**What you have to do:**
Only one stretch of the data is wanted: the line containing "done. unfold NGROUPS_PER_BLOCK in *.", the line containing "intros H. split.", and every line between them, copied exactly.
::::::::
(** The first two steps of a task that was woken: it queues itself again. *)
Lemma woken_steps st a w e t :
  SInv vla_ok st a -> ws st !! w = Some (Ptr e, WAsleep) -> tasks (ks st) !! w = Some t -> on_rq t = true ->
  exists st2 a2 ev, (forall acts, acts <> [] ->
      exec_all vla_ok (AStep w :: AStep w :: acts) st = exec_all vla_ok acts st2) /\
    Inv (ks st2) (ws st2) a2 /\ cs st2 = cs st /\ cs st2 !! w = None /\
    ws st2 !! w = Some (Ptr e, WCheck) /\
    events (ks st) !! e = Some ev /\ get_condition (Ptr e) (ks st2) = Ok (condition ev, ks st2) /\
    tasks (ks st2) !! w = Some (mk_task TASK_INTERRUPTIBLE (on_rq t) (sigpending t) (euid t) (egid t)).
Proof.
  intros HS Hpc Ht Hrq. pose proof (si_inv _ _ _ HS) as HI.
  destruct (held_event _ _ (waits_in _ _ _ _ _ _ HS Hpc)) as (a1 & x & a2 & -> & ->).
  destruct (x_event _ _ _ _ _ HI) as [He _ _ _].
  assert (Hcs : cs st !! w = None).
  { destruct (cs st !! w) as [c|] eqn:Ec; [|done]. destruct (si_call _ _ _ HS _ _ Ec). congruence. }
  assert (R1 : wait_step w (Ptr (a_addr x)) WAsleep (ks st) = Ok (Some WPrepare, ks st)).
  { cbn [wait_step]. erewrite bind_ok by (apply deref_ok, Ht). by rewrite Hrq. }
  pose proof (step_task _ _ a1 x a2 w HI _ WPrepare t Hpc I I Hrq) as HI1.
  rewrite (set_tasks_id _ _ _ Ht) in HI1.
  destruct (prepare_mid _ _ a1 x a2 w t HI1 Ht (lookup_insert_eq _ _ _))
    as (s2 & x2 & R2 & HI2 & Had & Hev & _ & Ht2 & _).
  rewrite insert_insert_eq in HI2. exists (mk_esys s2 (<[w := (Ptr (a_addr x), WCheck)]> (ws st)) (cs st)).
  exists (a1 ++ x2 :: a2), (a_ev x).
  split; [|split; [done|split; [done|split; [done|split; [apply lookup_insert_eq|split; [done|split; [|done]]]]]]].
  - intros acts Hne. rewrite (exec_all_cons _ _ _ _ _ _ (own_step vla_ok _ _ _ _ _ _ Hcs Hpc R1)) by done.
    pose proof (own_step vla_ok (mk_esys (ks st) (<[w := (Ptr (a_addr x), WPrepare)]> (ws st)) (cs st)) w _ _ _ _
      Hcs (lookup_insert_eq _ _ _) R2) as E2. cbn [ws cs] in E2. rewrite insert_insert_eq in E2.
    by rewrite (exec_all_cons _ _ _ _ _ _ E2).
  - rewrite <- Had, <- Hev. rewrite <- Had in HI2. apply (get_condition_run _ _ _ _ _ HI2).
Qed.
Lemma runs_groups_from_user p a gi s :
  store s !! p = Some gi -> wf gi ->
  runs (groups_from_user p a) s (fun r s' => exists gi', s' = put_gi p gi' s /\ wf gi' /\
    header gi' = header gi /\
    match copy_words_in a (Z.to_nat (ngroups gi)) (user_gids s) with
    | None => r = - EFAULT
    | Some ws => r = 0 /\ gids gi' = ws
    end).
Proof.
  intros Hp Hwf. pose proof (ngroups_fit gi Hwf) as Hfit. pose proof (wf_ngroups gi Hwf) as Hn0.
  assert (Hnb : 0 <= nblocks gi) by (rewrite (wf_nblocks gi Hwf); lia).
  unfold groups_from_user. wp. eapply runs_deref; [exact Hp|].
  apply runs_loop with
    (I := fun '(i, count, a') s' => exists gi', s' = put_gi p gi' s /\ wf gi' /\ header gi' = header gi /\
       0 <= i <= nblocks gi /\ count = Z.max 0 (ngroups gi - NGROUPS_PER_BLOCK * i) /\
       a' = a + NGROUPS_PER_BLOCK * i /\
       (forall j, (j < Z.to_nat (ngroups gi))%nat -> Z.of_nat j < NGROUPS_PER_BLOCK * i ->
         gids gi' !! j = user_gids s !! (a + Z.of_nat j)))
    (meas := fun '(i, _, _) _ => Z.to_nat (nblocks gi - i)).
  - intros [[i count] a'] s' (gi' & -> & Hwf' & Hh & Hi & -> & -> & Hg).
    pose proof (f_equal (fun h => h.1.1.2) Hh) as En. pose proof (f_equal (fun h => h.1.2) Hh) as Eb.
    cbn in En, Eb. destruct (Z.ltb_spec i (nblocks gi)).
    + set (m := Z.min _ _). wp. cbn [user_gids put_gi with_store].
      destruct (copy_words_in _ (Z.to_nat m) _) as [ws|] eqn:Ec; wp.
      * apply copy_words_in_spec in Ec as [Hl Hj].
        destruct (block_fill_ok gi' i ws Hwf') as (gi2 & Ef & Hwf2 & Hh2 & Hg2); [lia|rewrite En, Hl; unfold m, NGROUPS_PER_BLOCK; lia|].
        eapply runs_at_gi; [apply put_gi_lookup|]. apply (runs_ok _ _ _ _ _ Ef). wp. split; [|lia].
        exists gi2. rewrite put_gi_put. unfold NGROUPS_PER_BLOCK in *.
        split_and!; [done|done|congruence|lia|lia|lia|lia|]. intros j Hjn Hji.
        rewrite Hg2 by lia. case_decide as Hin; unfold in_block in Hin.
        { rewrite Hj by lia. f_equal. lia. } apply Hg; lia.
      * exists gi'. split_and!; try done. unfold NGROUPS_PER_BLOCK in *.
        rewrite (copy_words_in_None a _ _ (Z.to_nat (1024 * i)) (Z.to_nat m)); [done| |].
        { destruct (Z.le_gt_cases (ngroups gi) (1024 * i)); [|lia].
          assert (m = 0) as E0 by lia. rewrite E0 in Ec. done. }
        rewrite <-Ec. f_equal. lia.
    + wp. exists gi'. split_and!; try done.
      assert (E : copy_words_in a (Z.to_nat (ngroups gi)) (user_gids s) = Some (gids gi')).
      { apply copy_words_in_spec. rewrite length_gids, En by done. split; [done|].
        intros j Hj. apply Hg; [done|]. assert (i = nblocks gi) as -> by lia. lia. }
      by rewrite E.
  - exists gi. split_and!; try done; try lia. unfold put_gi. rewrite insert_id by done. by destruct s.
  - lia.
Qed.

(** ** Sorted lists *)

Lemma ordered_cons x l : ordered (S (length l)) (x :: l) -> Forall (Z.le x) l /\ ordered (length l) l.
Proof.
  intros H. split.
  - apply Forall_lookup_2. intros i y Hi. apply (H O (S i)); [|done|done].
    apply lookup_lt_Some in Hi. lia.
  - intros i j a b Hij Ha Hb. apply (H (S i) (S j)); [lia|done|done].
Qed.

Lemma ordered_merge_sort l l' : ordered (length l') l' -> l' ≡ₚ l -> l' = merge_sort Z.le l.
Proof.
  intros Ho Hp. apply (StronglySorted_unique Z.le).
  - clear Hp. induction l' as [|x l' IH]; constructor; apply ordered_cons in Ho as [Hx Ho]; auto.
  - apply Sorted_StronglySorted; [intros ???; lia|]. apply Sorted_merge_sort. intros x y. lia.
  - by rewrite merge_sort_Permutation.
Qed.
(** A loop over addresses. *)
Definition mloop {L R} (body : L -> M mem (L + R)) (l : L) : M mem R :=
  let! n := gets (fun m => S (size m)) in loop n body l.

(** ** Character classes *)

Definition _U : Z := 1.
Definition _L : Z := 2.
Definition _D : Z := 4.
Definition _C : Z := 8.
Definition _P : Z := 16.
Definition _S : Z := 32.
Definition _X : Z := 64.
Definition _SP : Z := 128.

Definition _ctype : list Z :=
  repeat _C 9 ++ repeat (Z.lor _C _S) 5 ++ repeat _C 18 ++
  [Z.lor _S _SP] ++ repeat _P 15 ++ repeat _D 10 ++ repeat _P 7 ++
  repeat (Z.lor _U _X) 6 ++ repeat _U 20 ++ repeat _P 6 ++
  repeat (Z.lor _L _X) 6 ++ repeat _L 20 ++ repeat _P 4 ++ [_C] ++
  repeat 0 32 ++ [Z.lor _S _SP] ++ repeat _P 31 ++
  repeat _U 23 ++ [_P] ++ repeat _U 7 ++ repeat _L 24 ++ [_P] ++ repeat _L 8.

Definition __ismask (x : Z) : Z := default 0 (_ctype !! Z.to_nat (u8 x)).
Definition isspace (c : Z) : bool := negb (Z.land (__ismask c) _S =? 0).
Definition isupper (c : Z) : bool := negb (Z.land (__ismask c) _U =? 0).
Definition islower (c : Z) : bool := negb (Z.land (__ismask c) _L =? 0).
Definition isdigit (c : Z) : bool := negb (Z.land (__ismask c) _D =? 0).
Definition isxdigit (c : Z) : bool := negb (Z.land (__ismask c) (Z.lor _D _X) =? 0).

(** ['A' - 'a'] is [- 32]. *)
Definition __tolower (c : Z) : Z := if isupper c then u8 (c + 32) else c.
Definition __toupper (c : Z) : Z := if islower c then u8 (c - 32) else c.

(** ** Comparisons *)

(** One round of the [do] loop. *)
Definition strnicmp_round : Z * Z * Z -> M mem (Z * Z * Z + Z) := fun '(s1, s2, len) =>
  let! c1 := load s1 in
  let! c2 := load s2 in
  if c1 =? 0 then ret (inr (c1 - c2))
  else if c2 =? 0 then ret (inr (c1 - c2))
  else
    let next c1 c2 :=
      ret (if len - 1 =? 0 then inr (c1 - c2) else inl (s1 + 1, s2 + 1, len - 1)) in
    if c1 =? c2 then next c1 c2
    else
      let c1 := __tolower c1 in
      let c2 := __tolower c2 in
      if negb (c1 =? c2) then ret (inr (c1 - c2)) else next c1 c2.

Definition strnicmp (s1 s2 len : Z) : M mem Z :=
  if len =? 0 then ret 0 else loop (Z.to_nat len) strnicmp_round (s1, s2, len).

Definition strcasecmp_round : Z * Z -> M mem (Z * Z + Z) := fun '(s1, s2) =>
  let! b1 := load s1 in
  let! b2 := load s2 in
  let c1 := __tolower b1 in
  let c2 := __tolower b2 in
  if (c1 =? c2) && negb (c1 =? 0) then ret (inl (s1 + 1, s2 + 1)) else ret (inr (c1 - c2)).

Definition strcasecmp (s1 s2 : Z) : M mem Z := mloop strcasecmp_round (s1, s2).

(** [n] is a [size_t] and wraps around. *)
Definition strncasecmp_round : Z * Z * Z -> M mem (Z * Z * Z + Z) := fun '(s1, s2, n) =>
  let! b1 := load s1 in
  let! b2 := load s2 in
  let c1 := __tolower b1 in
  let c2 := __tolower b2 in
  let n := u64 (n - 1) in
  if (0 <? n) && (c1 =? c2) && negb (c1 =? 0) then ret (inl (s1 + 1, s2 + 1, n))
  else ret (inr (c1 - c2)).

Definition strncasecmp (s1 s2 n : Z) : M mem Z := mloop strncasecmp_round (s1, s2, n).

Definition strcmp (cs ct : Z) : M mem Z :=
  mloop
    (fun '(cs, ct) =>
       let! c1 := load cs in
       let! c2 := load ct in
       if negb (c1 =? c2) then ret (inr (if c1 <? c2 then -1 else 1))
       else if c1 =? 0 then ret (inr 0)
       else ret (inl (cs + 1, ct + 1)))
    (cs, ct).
::::::::
**Task output:**
      * exists gi'. split_and!; try done. unfold NGROUPS_PER_BLOCK in *.
        rewrite (copy_words_in_None a _ _ (Z.to_nat (1024 * i)) (Z.to_nat m)); [done| |].
        { destruct (Z.le_gt_cases (ngroups gi) (1024 * i)); [|lia].
          assert (m = 0) as E0 by lia. rewrite E0 in Ec. done. }
        rewrite <-Ec. f_equal. lia.
    + wp. exists gi'. split_and!; try done.
      assert (E : copy_words_in a (Z.to_nat (ngroups gi)) (user_gids s) = Some (gids gi')).
      { apply copy_words_in_spec. rewrite length_gids, En by done. split; [done|].
        intros j Hj. apply Hg; [done|]. assert (i = nblocks gi) as -> by lia. lia. }
      by rewrite E.
  - exists gi. split_and!; try done; try lia. unfold put_gi. rewrite insert_id by done. by destruct s.
  - lia.
Qed.

(** ** Sorted lists *)

Lemma ordered_cons x l : ordered (S (length l)) (x :: l) -> Forall (Z.le x) l /\ ordered (length l) l.
Proof.
  intros H. split.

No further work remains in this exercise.